-- Task input follows --
Lemma pow10_le (a b : Z) : (a <= b)%Z -> pow10 a <= pow10 b.
Proof. intro H. apply Qpower_le_compat_l; [exact H | discriminate]. Qed.

Lemma pow10_succ (e : Z) : pow10 (e + 1) == pow10 e * 10.
Proof.
  unfold pow10. rewrite Qpower_plus by discriminate. reflexivity.
Qed.

Lemma ilog10_range (d : Q) (lo hi : Z) :
  (lo <= 0 <= hi)%Z -> pow10 lo <= d -> d < pow10 (hi + 1) ->
  (lo <= ilog10 d <= hi)%Z.
Proof.
  intros Z0 L U. unfold ilog10.
  destruct (find _ _) as [e|] eqn:F; [|exact Z0].
  apply find_some in F. destruct F as [_ T].
  apply andb_prop in T. destruct T as [T1 T2].
  apply Qle_bool_iff in T1.
  assert (T3 : ~ pow10 (e + 1) <= d).
  { intro C. apply Qle_bool_iff in C. rewrite C in T2. discriminate. }
  split.
  - destruct (Z_le_gt_dec lo e) as [C|C]; [exact C|]. exfalso. apply T3.
    apply Qle_trans with (pow10 lo); [apply pow10_le; lia | exact L].
  - destruct (Z_le_gt_dec e hi) as [C|C]; [exact C|]. exfalso.
    pose proof (pow10_le (hi + 1) e ltac:(lia)). lra.
Qed.

Lemma strip_zeros_spec fuel : forall c s,
  (0 < c)%Z ->
  (0 < fst (strip_zeros fuel c s))%Z /\
  inject_Z (fst (strip_zeros fuel c s)) * pow10 (- snd (strip_zeros fuel c s))
  == inject_Z c * pow10 (- s).
Proof.
  induction fuel as [|fuel IH]; intros c s Hc; cbn [strip_zeros].
  - split; [exact Hc | reflexivity].
  - destruct ((0 <? s)%Z && (c mod 10 =? 0)%Z) eqn:T.
    + apply andb_prop in T. destruct T as [T1 T2].
      apply Z.ltb_lt in T1. apply Z.eqb_eq in T2.
      assert (Ec : c = (10 * (c / 10))%Z).
      { rewrite (Z.div_mod c 10) at 1 by lia. lia. }
      destruct (IH (c / 10)%Z (s - 1)%Z ltac:(lia)) as [P E].
      split; [exact P|]. rewrite E.
      replace (- s)%Z with (- (s - 1) + -1)%Z by lia.
      unfold pow10. rewrite Qpower_plus by discriminate.
      rewrite Ec at 2. rewrite inject_Z_mult.
      change (10 ^ (-1)) with (1 # 10). change (inject_Z 10) with 10.
      generalize (10 ^ (- (s - 1))). intro q. ring.
    + split; [exact Hc | reflexivity].
Qed.

Lemma ceiling_unique (x : Q) (k : Z) :
  inject_Z k - 1 < x -> x <= inject_Z k -> Qceiling x = k.
Proof.
  intros L U. unfold Qceiling.
  rewrite (floor_unique (- x) (- k)); [lia | |];
    rewrite inject_Z_opp; lra.
Qed.

Lemma hundredths_nearby (K : Z) (v : Q) :
  (100 <= K <= 100000)%Z ->
  v = rnd (inject_Z K / inject_Z 100) ->
  1 <= v /\ v <= 1000 /\
  (Qfloor (v * pow10 2) = K \/ Qceiling (v * pow10 2) = K).
Proof.
  intros HK Ev.
  destruct (hundredths_range K HK) as [A B].
  change (inject_Z K / 100) with (inject_Z K / inject_Z 100) in A, B.
  destruct (rnd_between 1 1000 _ rnd_1 rnd_1000 A B) as [V1 V2].
  destruct (rnd_error_1_1024 _ A ltac:(lra)) as [E1 E2].
  rewrite <- Ev in V1, V2, E1, E2. clear Ev.
  assert (P : pow2 (-44) * 100 < 1) by reflexivity.
  assert (X : inject_Z K / inject_Z 100 * 100 == inject_Z K)
    by (field; discriminate).
  change (pow10 2) with 100.
  split; [exact V1|]. split; [exact V2|].
  generalize dependent (pow2 (-44)).
  generalize dependent (inject_Z K / inject_Z 100).
  intros q A B X e E1 E2 P.
  destruct (Qlt_le_dec (v * 100) (inject_Z K)) as [C|C].
  - right. apply ceiling_unique; lra.
  - left. apply floor_unique; lra.
Qed.

Lemma shortest_reads_back (K : Z) (v : Q) :
  (100 <= K <= 100000)%Z ->
  v = rnd (inject_Z K / inject_Z 100) ->
  float_of_scaled (fst (shortest v)) (snd (shortest v)) = v.
Proof.
  intros HK Ev. destruct (hundredths_nearby K v HK Ev) as (V1 & V2 & Near).
  assert (Good : float_of_scaled K 2 = v).
  { unfold float_of_scaled. rewrite Ev. apply rnd_comp.
    change (pow10 (- (2))) with (1 # 100). unfold Qdiv.
    change (/ inject_Z 100) with (1 # 100). reflexivity. }
  unfold shortest.
  destruct (find _ _) as [cs|] eqn:F.
  - apply find_some in F. destruct F as [_ T].
    apply Qeq_bool_iff in T. unfold float_of_scaled in *.
    rewrite Ev in T |- *. now apply rnd_canonical.
  - exfalso.
    assert (R : (0 <= ilog10 v <= 3)%Z).
    { apply ilog10_range; [lia | exact V1 |].
      change (pow10 (3 + 1)) with 10000. lra. }
    pose proof (find_none _ _ F (K, 2%Z)) as H.
    cbn [fst snd] in H. rewrite Good in H.
    assert (T : Qeq_bool v v = true) by (apply Qeq_bool_iff; reflexivity).
    rewrite T in H.
    enough (Hin : In (K, 2%Z)
                     (flat_map (candidates v) (map Z.of_nat (seq 1 17)))).
    { specialize (H Hin). discriminate. }
    apply in_flat_map. exists (ilog10 v + 3)%Z. split.
    + assert (C : (ilog10 v = 0 \/ ilog10 v = 1 \/ ilog10 v = 2 \/
                   ilog10 v = 3)%Z) by lia.
      destruct C as [-> | [-> | [-> | ->]]]; vm_compute; tauto.
    + unfold candidates.
      replace (ilog10 v + 3 - 1 - ilog10 v)%Z with 2%Z by lia.
      destruct Near as [N|N]; rewrite N;
        destruct (Qcompare _ _); try destruct (Z.even _); cbn; tauto.
Qed.

Lemma rnd_half : rnd (1 # 2) = 1 # 2.
Proof. vm_compute. reflexivity. Qed.

Lemma rnd_1024 : rnd 1024 = 1024.
Proof. vm_compute. reflexivity. Qed.

Lemma read_back_magnitude (d v : Q) :
  rnd d = v -> 1 <= v -> v <= 1000 -> 1 # 2 <= d /\ d <= 1024.
Proof.
  intros E V1 V2. split.
  - destruct (Qlt_le_dec d (1 # 2)) as [C|C]; [|exact C].
    pose proof (rnd_mono d (1 # 2) ltac:(lra)) as M.
    rewrite rnd_half, E in M. lra.
  - destruct (Qlt_le_dec 1024 d) as [C|C]; [|exact C].
    pose proof (rnd_mono 1024 d ltac:(lra)) as M.
    rewrite rnd_1024, E in M. lra.
Qed.

Lemma read_back_positive (c s : Z) (v : Q) :
  float_of_scaled c s = v -> 1 <= v -> (0 < c)%Z.
Proof.
  intros E V. destruct (Z_lt_le_dec 0 c) as [C|C]; [exact C|]. exfalso.
  unfold float_of_scaled in E.
  assert (N : inject_Z c * pow10 (- s) <= 0).
  { rewrite Zle_Qle in C. change (inject_Z 0) with 0 in C.
    pose proof (pow10_pos (- s)).
    generalize dependent (pow10 (- s)). generalize dependent (inject_Z c).
    intros. nra. }
  pose proof (rnd_mono _ _ N) as M. rewrite rnd_0, E in M. lra.
Qed.

(** What [json] writes for such a float reads back as the same float. *)
Lemma parse_number_float (K : Z) (v : Q) (rest : string) :
  (100 <= K <= 100000)%Z -> v = rnd (inject_Z K / inject_Z 100) ->
  ends_number rest = true ->
  parse_number (float_repr v ++ rest) = Some (JFloat v, rest).
Proof.
  intros HK Ev E.
  destruct (hundredths_nearby K v HK Ev) as (V1 & V2 & _).
  pose proof (shortest_reads_back K v HK Ev) as S.
  unfold float_repr.
  assert (G : Qcompare v 0 = Gt) by (apply Qgt_alt; lra).
  rewrite G. unfold repr_pos.
  destruct (shortest v) as [c0 s0] eqn:Sh. rewrite ?Sh in S. cbn [fst snd] in S.
  pose proof (read_back_positive c0 s0 v S V1) as P0.
  destruct (strip_zeros_spec 17 c0 s0 P0) as [P Eq].
  destruct (strip_zeros 17 c0 s0) as [c s] eqn:St.
  rewrite ?St in P, Eq. cbn [fst snd] in P, Eq.
  assert (S' : float_of_scaled c s = v).
  { rewrite <- S. unfold float_of_scaled. now apply rnd_comp. }
  destruct (read_back_magnitude _ v S' V1 V2) as [M1 M2].
  assert (R : (-1 <= ilog10 (inject_Z c * pow10 (- s)) <= 3)%Z).
  { apply ilog10_range; [lia | |].
    - change (pow10 (-1)) with (1 # 10). lra.
    - change (pow10 (3 + 1)) with 10000. lra. }
  assert (T : ((-4 <? ilog10 (inject_Z c * pow10 (- s)) + 1)%Z &&
               (ilog10 (inject_Z c * pow10 (- s)) + 1 <=? 16)%Z)%bool = true).
  { apply andb_true_intro. split; [apply Z.ltb_lt | apply Z.leb_le]; lia. }
  rewrite T, <- S'. now apply parse_positional.
Qed.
-- Task input concluded --
# Task details
Your reply is to repeat, unchanged, the lines above running from the one with "destruct (read_back_magnitude _" up to and including the one with "(ilog10 (inject_Z c".

# Answer to the problem
  destruct (read_back_magnitude _ v S' V1 V2) as [M1 M2].
  assert (R : (-1 <= ilog10 (inject_Z c * pow10 (- s)) <= 3)%Z).
  { apply ilog10_range; [lia | |].
    - change (pow10 (-1)) with (1 # 10). lra.
    - change (pow10 (3 + 1)) with 10000. lra. }
  assert (T : ((-4 <? ilog10 (inject_Z c * pow10 (- s)) + 1)%Z &&
               (ilog10 (inject_Z c * pow10 (- s)) + 1 <=? 16)%Z)%bool = true).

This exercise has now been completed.